Australian Literary Studies
- Language: English

Publication details
- History: 1963–present

Standard abbreviations
- ISO 4: Aust. Lit. Stud.

Indexing
- ISSN: 1837-6479

Links
- Journal homepage;

= Australian Literary Studies =

Australian Literary Studies is a peer-reviewed academic journal of literary studies, specialising in historical, critical, and theoretical studies of Australian literature. It was established in 1963 by Laurie Hergenhan (University of Queensland), who edited the journal for its first forty years.
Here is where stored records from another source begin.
Fixpoint token_attempts (attempts : list nat) (r : identity_request) (userID name : string) (ttl : Z) (s : store)
    : store * option (identityAPIToken * string) :=
  match attempts with
  | [] => (s, None)
  | i :: attempts =>
      let '(s1, drawn) := next_id s apiTokensResource "AT" in
      let id := if (0 <? i)%nat then "AT" +:+ ToUpper (iq_hex r (2 * i)) else drawn in
      let rawToken := FormatUserAPIToken id (iq_hex r (2 * i + 1)) in
      match Create s1 apiTokensResource (api_token_row r i id userID name rawToken ttl) (sq_newid (iq_service r) i) (iq_now r) with
      | (s2, Ok rc) => (s2, Some (apiTokenFromRecord rc, rawToken))
      | (s2, Err _) => token_attempts attempts r userID name ttl s2
      end
  end.
Definition CreateAPIToken (r : identity_request) (userID name : string) (ttl0 : Z) (s : store) : store * option (identityAPIToken * string) :=
  token_attempts [0; 1; 2]%nat r userID name (if ttl0 <=? 0 then defaultAPITokenTTL else ttl0) s.

Definition Response (created : identityAPIToken * string) : object := <["token" := VString created.2]> (Metadata created.1).

Definition FindActiveAPITokenByRaw (s : store) (rawToken : string) (now : Z) : option (identityAPIToken * identityUser) :=
  tokenID ← ParseUserAPITokenID rawToken;
  rc ← Get s apiTokensResource tokenID;
  let token := apiTokenFromRecord rc in
  if negb (tokenActiveAt token now) || negb (VerifySecret (at_TokenHash token) rawToken) then None
  else user ← FindActiveUserByID s (at_UserID token); Some (token, user).

End Repository.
It was then edited by Leigh Dale (University of Wollongong) from 2002 to 2015; in 2010 the journal increased its publication frequency to quarterly, with two issues (May and October) focussed on Australian authors and texts, along with two "general" issues (June and November). Successful special issues have focussed on queer writers and writing, the environment, medievalism, and biopolitics. Since 2016, the journal has been edited by Julieanne Lamond (Australian National University). In 2016, the journal ceased producing print volumes and digitised its entire archive. It also moved to a rolling publication model involving a mix of open access for new essays and low-cost subscription access to the archive. The journal, described as "the preeminent journal in Australian literary criticism", is abstracted and indexed by the MLA International Bibliography and AustLit.